On 22.1.2018 at 5:45 PM, deltaKshatriya said:
Really though I'd argue we are headed increasingly towards a post-capitalist society where resource allocation won't necessarily be done by free markets but rather by advanced algorithms.
While I will not flat out disagree that this is a possible way our society evolves, given the dystopian consequences an AI / Algorithm driven society can have for... humankind, really, and the way how every other economic system besides capitalism has failed (and that is coming from someone quite critical of free market systems), I think the chance that the algorithm based society will work WITHOUT a huge uprise (and thus either revolution or dictatorship, and consequently a return to an older, less AI driven society, or the oppression of people not onboard with handing over control to algorithms and the elite these will serve) is small.
Algorithms do a bad job at a lot of tasks today as soon as the task is something less trivial.
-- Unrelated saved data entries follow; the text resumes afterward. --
(** X12. The dependencies route replaces: two requests for the same
    milestone leave the goal that the second request alone would leave. *)
Theorem put_dependencies_replaces (milestoneId : string)
    (first second : list string) (goal : Goal) :
  fst (put_dependencies milestoneId second
         (fst (put_dependencies milestoneId first goal)))
  = fst (put_dependencies milestoneId second goal).
Proof.
  destruct (milestones_id (milestones goal) milestoneId) as [m |] eqn:F.
  - assert (H1 : fst (put_dependencies milestoneId first goal)
                 = set_milestones
                     (update_id
                        (set_dependencies
                           (validDependencies goal milestoneId first))
                        milestoneId (milestones goal)) goal).
    { unfold put_dependencies. now rewrite F. }
    rewrite H1. unfold put_dependencies.
    unfold set_milestones at 1 2 3. cbn [milestones].
    rewrite milestones_id_update_same by reflexivity.
    rewrite F. cbn [option_map fst].
    unfold set_milestones.
    cbn [milestones status progress completedMilestones
           actualDuration_completedAt].
    f_equal. rewrite update_id_twice by reflexivity.
    match goal with
    | |- context [validDependencies ?g' milestoneId second] =>
        rewrite (@validDependencies_same_ids goal g' milestoneId second)
          by (cbn [milestones]; now apply update_id_ids)
    end.
    reflexivity.
  - unfold put_dependencies. rewrite F. cbn [fst]. now rewrite F.
Qed.

End GoalRoutesMoreFacts.

(** ** The goal details page: toggling and editing *)

Module GoalDetailsPageMoreFacts.

Import Number NumberFacts GoalDetailsPage PageScenarios GoalDetailsPageFacts.
Local Open Scope string_scope.

Lemma set_nth_length (index : nat) (f : Milestone -> Milestone) (l : list Milestone) :
  List.length (set_nth index f l) = List.length l.
Proof.
  revert index. induction l as [| m l IH]; intros [| i]; simpl; auto.
Qed.

Lemma set_nth_same (index : nat) (f : Milestone -> Milestone) (l : list Milestone) :
  nth_error (set_nth index f l) index = option_map f (nth_error l index).
Proof.
  revert index. induction l as [| m l IH]; intros [| i]; simpl; auto.
Qed.

Lemma set_nth_other (index k : nat) (f : Milestone -> Milestone) (l : list Milestone) :
  k <> index -> nth_error (set_nth index f l) k = nth_error l k.
Proof.
  revert index k. induction l as [| m l IH]; intros [| i] [| k] H; simpl;
    try reflexivity; try congruence.
  apply IH. congruence.
Qed.

Lemma set_nth_map {B : Type} (g : Milestone -> B) (index : nat)
    (f : Milestone -> Milestone) (l : list Milestone) :
  (forall m, g (f m) = g m) -> map g (set_nth index f l) = map g l.
Proof.
  intros H. revert index. induction l as [| m l IH]; intros [| i]; simpl;
    try reflexivity; [now rewrite H | now rewrite IH].
Qed.

Lemma set_nth_twice (index : nat) (l : list Milestone) :
  set_nth index toggle (set_nth index toggle l) = l.
Proof.
  revert index. induction l as [| m l IH]; intros [| i]; simpl; try reflexivity.
  - destruct m as [i0 t c d o]. unfold toggle. cbn. now rewrite negb_involutive.
  - now rewrite IH.
Qed.

(** X13. [toggleMilestone] either is refused (an open, blocked
    milestone: only the alert is raised and the page is unchanged) or flips
    the completion flag of the milestone at the index and nothing else in
    the list; a progress entry is emitted exactly when the milestone becomes
    completed, and reopening a completed milestone is never refused. *)
Theorem toggleMilestone_effect (index : nat) (page page' : Page)
    (effects : list Effect) :
  toggleMilestone index page = Some (page', effects) ->
  exists m,
    nth_error (milestoneList page) index = Some m
    /\ map id (milestoneList page') = map id (milestoneList page)
    /\ map dependencies (milestoneList page')
       = map dependencies (milestoneList page)
    /\ (forall k, k <> index ->
          nth_error (milestoneList page') k = nth_error (milestoneList page) k)
    /\ ((page' = page
         /\ effects
            = [alert "Cannot complete this milestone. Please complete its dependencies first."]
         /\ isCompleted m = false
         /\ isMilestoneBlocked (milestoneList page) m = true)
        \/ (nth_error (milestoneList page') index = Some (toggle m)
            /\ effects
               = (if isCompleted m then []
                  else [addProgressEntry (id m)
                          ("Completed milestone: " ++ title m)])
            /\ (isCompleted m = true
                \/ isMilestoneBlocked (milestoneList page) m = false))).
Proof.
  unfold toggleMilestone.
  destruct (nth_error (milestoneList page) index) as [m |] eqn:N; [| discriminate].
  assert (Hshape :
    forall l : list Milestone,
      l = set_nth index toggle (milestoneList page) ->
      map id l = map id (milestoneList page)
      /\ map dependencies l = map dependencies (milestoneList page)
      /\ (forall k, k <> index -> nth_error l k = nth_error (milestoneList page) k)
      /\ nth_error l index = Some (toggle m)).
  { intros l ->. split; [| split; [| split]].
    - now apply set_nth_map.
    - now apply set_nth_map.
    - intros k Hk. now apply set_nth_other.
    - now rewrite set_nth_same, N. }
  destruct (isCompleted m) eqn:C; cbn [negb andb].
  - intros H. injection H as <- <-. cbn [milestoneList].
    destruct (Hshape _ eq_refl) as [H1 [H2 [H3 H4]]].
    exists m. split; [reflexivity |].
    split; [exact H1 | split; [exact H2 | split; [exact H3 |]]].
    right. split; [exact H4 | split; [now rewrite C | now left]].
  - destruct (isMilestoneBlocked (milestoneList page) m) eqn:B.
    + intros H. injection H as <- <-. exists m. split; [reflexivity |].
      split; [reflexivity | split; [reflexivity | split; [reflexivity |]]].
      left. auto.
    + intros H. injection H as <- <-. cbn [milestoneList].
      destruct (Hshape _ eq_refl) as [H1 [H2 [H3 H4]]].
      exists m. split; [reflexivity |].
      split; [exact H1 | split; [exact H2 | split; [exact H3 |]]].
      right. split; [exact H4 | split; [now rewrite C | now right]].
Qed.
Just follow the way how google algorithms regularly mess up on youtube, and how Google has stated that they no longer know why their algorithm acted in a certain way.
Algorithms cannot take responsibility, yet the creators have lost the ability to control them beyond flat out switching them off. I don't think Algorithm or AI will be trusted enough in the near or mid future to handle something as impactful as resource allocation.
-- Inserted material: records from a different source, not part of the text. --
Lemma is_critical_defined q : defined q = true -> is_critical q = Normal (qualifies q).
Proof.
  intros Hd. unfold is_critical, qualifies.
  rewrite (get_prop_defined _ _ Hd). cbn.
  destruct (is_str (field q "criticality") "high"); [reflexivity|].
  now rewrite (get_prop_defined _ _ Hd).
Qed.

Lemma as_question_defined q i : defined q = true -> as_question q i = Normal (reduced q).
Proof.
  intros Hd. unfold as_question, reduced. now rewrite !(get_prop_defined _ _ Hd).
Qed.

Lemma forallb_In {A} (f : A -> bool) xs x : forallb f xs = true -> In x xs -> f x = true.
Proof. intros Hall Hin. now apply (proj1 (forallb_forall f xs) Hall). Qed.

Lemma filter_defined f (xs : list value) x :
  forallb defined xs = true -> In x (filter f xs) -> defined x = true.
Proof. intros Hall Hin. apply filter_In in Hin as [Hin _]. now apply (forallb_In _ _ _ Hall). Qed.

Lemma firstn_In {A} n (xs : list A) x : In x (firstn n xs) -> In x xs.
Proof.
  revert xs. induction n as [|n IH]; intros [|y ys]; cbn; try tauto.
  intros [->|Hin]; [now left | right; now apply IH].
Qed.

Section Gate.
Context `{Host}.

Lemma ToNumber_primitive v : primitive v = true -> exists x, ToNumber v = Normal x.
Proof.
  destruct v as [| |[]| | | |]; cbn; try discriminate; intros _; eexists; reflexivity.
Qed.

Lemma js_ge_number x c : js_ge (VNum x) c = Normal (PrimFloat.leb c x).
Proof. reflexivity. Qed.

Lemma gating_complete a cs :
  confidence_of a = Normal cs -> js_ge cs 0.7 = Normal true ->
  confidence_gating a = Normal (VObj [("status", VStr "complete"); ("architecture", a)]).
Proof.
  unfold confidence_of, confidence_gating. intros Hc Hge.
  destruct (get_prop a "metadata") as [m|]; cbn [bind] in *; [|discriminate].
  rewrite Hc. cbn [bind]. now rewrite Hge.
Qed.

Lemma gating_questions a cs qs :
  confidence_of a = Normal cs -> js_ge cs 0.7 = Normal false ->
  field a "missing_info" = array qs -> forallb defined qs = true ->
  selection qs <> [] ->
  confidence_gating a
  = Normal (VObj [("status", VStr "needs_clarification");
                  ("architecture", a);
                  ("questions", array (map reduced (selection qs)))]).
Proof.
  unfold confidence_of, confidence_gating. intros Hc Hge Hq Hall Hsel.
  destruct (get_prop a "metadata") as [m|] eqn:Em; cbn [bind] in *; [|discriminate].
  apply get_prop_normal in Em as [Hd _].
  rewrite Hc. cbn [bind]. rewrite Hge. cbn [bind].
  rewrite (get_prop_defined _ _ Hd), Hq.
  cbn [bind js_or truthy array filter_array array_method lookup].
  rewrite (filter_by_pure is_critical qualifies)
    by (intros x Hx; apply is_critical_defined; now apply (forallb_In _ _ _ Hall)).
  cbn [bind]. fold (selection qs).
  destruct (selection qs) as [|q sel] eqn:Es; [congruence|].
  cbn [List.length Nat.ltb Nat.leb].
  rewrite (map_indexed_pure as_question reduced).
  - reflexivity.
  - intros x j Hx. apply as_question_defined.
    apply (filter_defined qualifies qs); [assumption|].
    apply (firstn_In 3). unfold selection in Es. now rewrite Es.
Qed.

Lemma is_low_confidence_total i :
  wf_interpretation i = true -> exists b, is_low_confidence i = Normal b.
Proof.
  unfold wf_interpretation, is_low_confidence, js_lt. intros Hw.
  apply andb_true_iff in Hw as [Hd Hp].
  rewrite (get_prop_defined _ _ Hd). cbn [bind].
  destruct (ToNumber_primitive _ Hp) as [x ->]. cbn [bind]. now eexists.
Qed.

Lemma filter_by_total (p : value -> completion bool) xs :
  (forall x, In x xs -> exists b, p x = Normal b) ->
  exists ys, filter_by p xs = Normal ys /\ forall y, In y ys -> In y xs.
Proof.
  induction xs as [|x xs IH]; intros Hp; cbn [filter_by].
  - exists []. now split.
  - destruct (Hp x (or_introl eq_refl)) as [b ->]. cbn [bind].
    destruct IH as (ys & -> & Hys); [intros y Hy; apply Hp; now right|]. cbn [bind].
    destruct b; eexists; (split; [reflexivity|]); cbn; intuition.
Qed.

Lemma gating_caveats a cs qs items :
  confidence_of a = Normal cs -> js_ge cs 0.7 = Normal false ->
  field a "missing_info" = array qs -> forallb defined qs = true ->
  selection qs = [] ->
  field a "interpretations" = array items ->
  forallb wf_interpretation items = true ->
  exists caveats,
    confidence_gating a
    = Normal (VObj [("status", VStr "complete_with_caveats");
                    ("architecture", a);
                    ("caveats", array caveats)]).
Proof.
  unfold confidence_of, confidence_gating. intros Hc Hge Hq Hall Hsel Hi Halli.
  destruct (get_prop a "metadata") as [m|] eqn:Em; cbn [bind] in *; [|discriminate].
  apply get_prop_normal in Em as [Hd _].
  rewrite Hc. cbn [bind]. rewrite Hge. cbn [bind].
  rewrite (get_prop_defined _ _ Hd), Hq.
  cbn [bind js_or truthy array filter_array array_method lookup].
  rewrite (filter_by_pure is_critical qualifies)
    by (intros x Hx; apply is_critical_defined; now apply (forallb_In _ _ _ Hall)).
  cbn [bind]. fold (selection qs). rewrite Hsel. cbn [List.length Nat.ltb Nat.leb].
  rewrite (get_prop_defined _ _ Hd), Hi.
  cbn [bind js_or truthy array filter_array array_method lookup].
  destruct (filter_by_total is_low_confidence items) as (low & -> & Hlow).
  { intros x Hx. apply is_low_confidence_total. now apply (forallb_In _ _ _ Halli). }
  cbn [bind].
  rewrite (map_indexed_pure as_caveat
             (fun i => VObj [("element", field i "element");
                             ("interpretation", field i "interpretation");
                             ("alternatives", field i "alternatives")])).
  2:{ intros x j Hx. unfold as_caveat.
      assert (Hdx : defined x = true).
      { apply Hlow in Hx. apply (forallb_In _ _ _ Halli) in Hx.
        unfold wf_interpretation in Hx. now apply andb_true_iff in Hx as [Hx _]. }
      now rewrite !(get_prop_defined _ _ Hdx). }
  cbn [bind]. eexists. reflexivity.
Qed.

End Gate.

(** ** Strings *)

Lemma prefix_app p1 p2 s : prefix (p1 ++ p2) s = true -> prefix p1 s = true.
Proof.
  revert s. induction p1 as [|c p1 IH]; intros s; cbn.
  - intros _. now destruct s.
  - destruct s as [|c' s]; cbn; [discriminate|].
    destruct (ascii_dec c c'); [apply IH | discriminate].
Qed.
As to moving away from capitalism... that will probably not work. Too many people actually like the system as it works today, no matter if they are profiting or not. Too many are afraid of anything new. Too many times a non-capitalistic system has failed in the past.
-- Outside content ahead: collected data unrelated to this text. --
(** * SmartAPI streaming clients: a shallow embedding

    The market-data stream client ([src/lib/WebSocket.ts]) and the
    order-status stream client ([src/lib/OrderStatusWebSocket.ts]) are
    embedded as state-passing functions over a record that holds the
    fields of the TypeScript object next to the part of the environment
    the object talks to (the sockets it created, the events it emitted,
    the console, the armed reconnect timers).

    Conventions of the embedding:
    - a JavaScript exception is a [Throw] completion, [try]/[catch] is
      [try_catch];
    - JavaScript objects used as records with optional fields and [Map]s
      are insertion-ordered association lists ([JsMap]);
    - JavaScript numbers that hold integers or scaled prices are exact
      rationals ([Q], kept in lowest terms); the rounding of IEEE doubles
      is not modelled, and a value read with [readDoubleLE] is kept as its
      64-bit pattern;
    - event listeners are assumed to be attached and not to throw. *)

From Stdlib Require Import ZArith List String Ascii Bool Lia QArith
  DecimalString PeanoNat.
Import ListNotations.

Open Scope Z_scope.

(** ** Completions: normal return or thrown exception *)

Inductive Exn : Type :=
| ERR_OUT_OF_RANGE (offset : nat)
| SyntaxError.

Inductive Completion (A : Type) : Type :=
| Normal (a : A)
| Throw (e : Exn).

Arguments Normal {A} a.
Arguments Throw {A} e.

Definition bind {A B : Type} (c : Completion A) (k : A -> Completion B)
  : Completion B :=
  match c with
  | Normal a => k a
  | Throw e => Throw e
  end.

Definition fmap {A B : Type} (f : A -> B) (c : Completion A) : Completion B :=
  bind c (fun a => Normal (f a)).

Definition try_catch {A : Type} (body : Completion A)
  (handler : Exn -> Completion A) : Completion A :=
  match body with
  | Normal a => Normal a
  | Throw e => handler e
  end.

Declare Scope completion_scope.
Delimit Scope completion_scope with completion.
Notation "x <- c ;; k" := (bind c (fun x => k))
  (at level 61, c at next level, right associativity) : completion_scope.
Notation "' pat <- c ;; k" := (bind c (fun x => match x with pat => k end))
  (at level 61, pat pattern, c at next level, right associativity)
  : completion_scope.

(** ** Keys with a boolean equality *)

Class KeyEq (K : Type) : Type := {
  keqb : K -> K -> bool;
  keqb_eq : forall a b : K, keqb a b = true <-> a = b
}.

#[export] Instance string_KeyEq : KeyEq string :=
  {| keqb := String.eqb; keqb_eq := String.eqb_eq |}.

#[export] Instance Z_KeyEq : KeyEq Z :=
  {| keqb := Z.eqb; keqb_eq := Z.eqb_eq |}.

(** ** Insertion-ordered maps

    A JavaScript [Map] (and an object with string keys) iterates in the
    order in which the keys were first inserted; [set] on a key that is
    present replaces the value where it stands. *)

Module JsMap.
Section Defs.
Context {K V : Type} `{KeyEq K}.

Definition t : Type := list (K * V).

Definition empty : t := [].

Fixpoint get (k : K) (m : t) : option V :=
  match m with
  | [] => None
  | (k', v) :: m' => if keqb k k' then Some v else get k m'
  end.

Definition has (k : K) (m : t) : bool :=
  match get k m with
  | Some _ => true
  | None => false
  end.

Fixpoint set (k : K) (v : V) (m : t) : t :=
  match m with
  | [] => [(k, v)]
  | (k', v') :: m' =>
      if keqb k k' then (k, v) :: m' else (k', v') :: set k v m'
  end.

Fixpoint delete (k : K) (m : t) : t :=
  match m with
  | [] => []
  | (k', v') :: m' =>
      if keqb k k' then m' else (k', v') :: delete k m'
  end.

Definition keys (m : t) : list K := map fst m.
Definition values (m : t) : list V := map snd m.
Definition entries (m : t) : list (K * V) := m.
Definition size (m : t) : nat := List.length m.
End Defs.
Arguments t : clear implicits.
End JsMap.

(** [m.get(k).push(x)] after [if (!m.has(k)) m.set(k, [])]: the idiom by
    which the client groups subscriptions. *)
Definition push_group {K A : Type} `{KeyEq K} (k : K) (x : A)
  (m : JsMap.t K (list A)) : JsMap.t K (list A) :=
  let m1 := if JsMap.has k m then m else JsMap.set k [] m in
  match JsMap.get k m1 with
  | Some l => JsMap.set k (l ++ [x]) m1
  | None => m1
  end.

(** ** Node.js [Buffer] reads *)

Module Buffer.
Definition t : Type := list Byte.byte.

Definition length (data : t) : nat := List.length data.

Definition byte_value (b : Byte.byte) : Z := Z.of_N (Byte.to_N b).

(** Value of a little-endian byte string. *)
Fixpoint le_value (bs : list Byte.byte) : Z :=
  match bs with
  | [] => 0
  | b :: rest => byte_value b + 256 * le_value rest
  end.

(** Two's complement reading of an unsigned [bits]-bit value. *)
Definition to_signed (bits : Z) (u : Z) : Z :=
  if u <? 2 ^ (bits - 1) then u else u - 2 ^ bits.

(** Every read checks [offset + width <= length] and throws
    ERR_OUT_OF_RANGE otherwise. *)
Definition readUIntLE (data : t) (offset width : nat) : Completion Z :=
  if (offset + width <=? length data)%nat
  then Normal (le_value (firstn width (skipn offset data)))
  else Throw (ERR_OUT_OF_RANGE offset).

Definition readUInt8 (data : t) (offset : nat) : Completion Z :=
  readUIntLE data offset 1.

Definition readInt8 (data : t) (offset : nat) : Completion Z :=
  fmap (to_signed 8) (readUIntLE data offset 1).

Definition readInt16LE (data : t) (offset : nat) : Completion Z :=
  fmap (to_signed 16) (readUIntLE data offset 2).

Definition readInt32LE (data : t) (offset : nat) : Completion Z :=
  fmap (to_signed 32) (readUIntLE data offset 4).

Definition readBigInt64LE (data : t) (offset : nat) : Completion Z :=
  fmap (to_signed 64) (readUIntLE data offset 8).

(** The 64-bit pattern of the double; its IEEE value is not interpreted. *)
Definition readDoubleLE (data : t) (offset : nat) : Completion Z :=
  readUIntLE data offset 8.

(** Writers, used to build frames. *)
Definition byte_of_Z (z : Z) : Byte.byte :=
  match Byte.of_N (Z.to_N (z mod 256)) with
  | Some b => b
  | None => Byte.x00
  end.

Fixpoint le_bytes (width : nat) (z : Z) : list Byte.byte :=
  match width with
  | O => []
  | S w => byte_of_Z z :: le_bytes w (z / 256)
  end.

Definition zeros (n : nat) : t := repeat Byte.x00 n.
End Buffer.

(** Decimal rendering of an integer, as a template literal does it. *)
Definition string_of_Z (z : Z) : string :=
  NilZero.string_of_int (Z.to_int z).

Definition string_of_nat (n : nat) : string := string_of_Z (Z.of_nat n).

(** ** Enumerations of [WebSocket.ts] *)

Inductive FeedMode : Type := LTP | QUOTE | SNAP_QUOTE | DEPTH_20.

Definition FeedMode_code (m : FeedMode) : Z :=
  match m with
  | LTP => 1
  | QUOTE => 2
  | SNAP_QUOTE => 3
  | DEPTH_20 => 4
  end.

Inductive ExchangeType : Type :=
| NSE_CM | NSE_FO | BSE_CM | BSE_FO | MCX_FO | NCX_FO | CDE_FO.

Definition ExchangeType_code (e : ExchangeType) : Z :=
  match e with
  | NSE_CM => 1
  | NSE_FO => 2
  | BSE_CM => 3
  | BSE_FO => 4
  | MCX_FO => 5
  | NCX_FO => 7
  | CDE_FO => 13
  end.

Inductive Action : Type := UNSUBSCRIBE | SUBSCRIBE.

Definition FeedMode_eqb (a b : FeedMode) : bool :=
  FeedMode_code a =? FeedMode_code b.

Definition ExchangeType_eqb (a b : ExchangeType) : bool :=
  ExchangeType_code a =? ExchangeType_code b.

Lemma FeedMode_eqb_eq (a b : FeedMode) : FeedMode_eqb a b = true <-> a = b.
Proof. destruct a, b; cbv; split; congruence. Qed.

Lemma ExchangeType_eqb_eq (a b : ExchangeType) :
  ExchangeType_eqb a b = true <-> a = b.
Proof. destruct a, b; cbv; split; congruence. Qed.

#[export] Instance FeedMode_KeyEq : KeyEq FeedMode :=
  {| keqb := FeedMode_eqb; keqb_eq := FeedMode_eqb_eq |}.

#[export] Instance ExchangeType_KeyEq : KeyEq ExchangeType :=
  {| keqb := ExchangeType_eqb; keqb_eq := ExchangeType_eqb_eq |}.

(** ** Ticks: the object built by [parseBinaryMessage] *)

Record DepthEntry : Type := {
  quantity : Z;
  price : Q;
  numOrders : Z
}.

Inductive Value : Type :=
| VNum (q : Q)                     (* a number holding an integer or a scaled price *)
| VBigInt (z : Z)                  (* a BigInt *)
| VDouble (bits : Z)               (* a number read with readDoubleLE *)
| VStr (s : string)
| VEntries (l : list DepthEntry).  (* an array of depth entries *)

Definition Tick : Type := JsMap.t string Value.

Module Decoder.
Import Buffer.
Local Open Scope string_scope.
Local Open Scope Z_scope.
Local Open Scope completion_scope.

Definition num (z : Z) : Value := VNum (inject_Z z).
Lets not forget its peoples livelihood we are talking about here. People don't want governments to experiment with that.
As to how the current economic system will integrate with a future where human labour is no longer needed, at least in the capacity it is today... probably very badly.
Question is what will win in the end... the drive move technology forward and reshape society if needed... or the drive to keep the current society intact and reshape technological advancement if needed.
I think the universal basic income is a wonderful idea that should be tested on a smaller scale, and slowly rolled out to the masses if the test prove successfull. I just don't see it as really replacing capitalism.
I see it more as a shift of HOW capitalism is looking at why you pay people. You no longer pay people for their work, but for their consumation. As production gets cheaper, and less and less people are still having a job, the scarce resource become consumation, thus governments pay a basic income to make sure everyone in the country contributes to consumation of goods, to keep the economy spinning.
Now, that is MY outlook as a techy in my late 30's working in IT in a well paid position. Good luck getting enough people of the older generation, the less technically apt that still think AI is a Sci-Fi Pipedream, or people from the right of the political spectrum to actually opt in on that plan.
The universal basic income might be quite important to somehow keep this society from collapsing in 10 years, but probably it will take at least as long for the older generation to no longer count, and enough of the younger generation to catch on to technological advancements for it to have an actual chance with the general public.
I have seen people pretty left of the spectrum argue against it because they viewed it with the lens of the 20th century economic theory.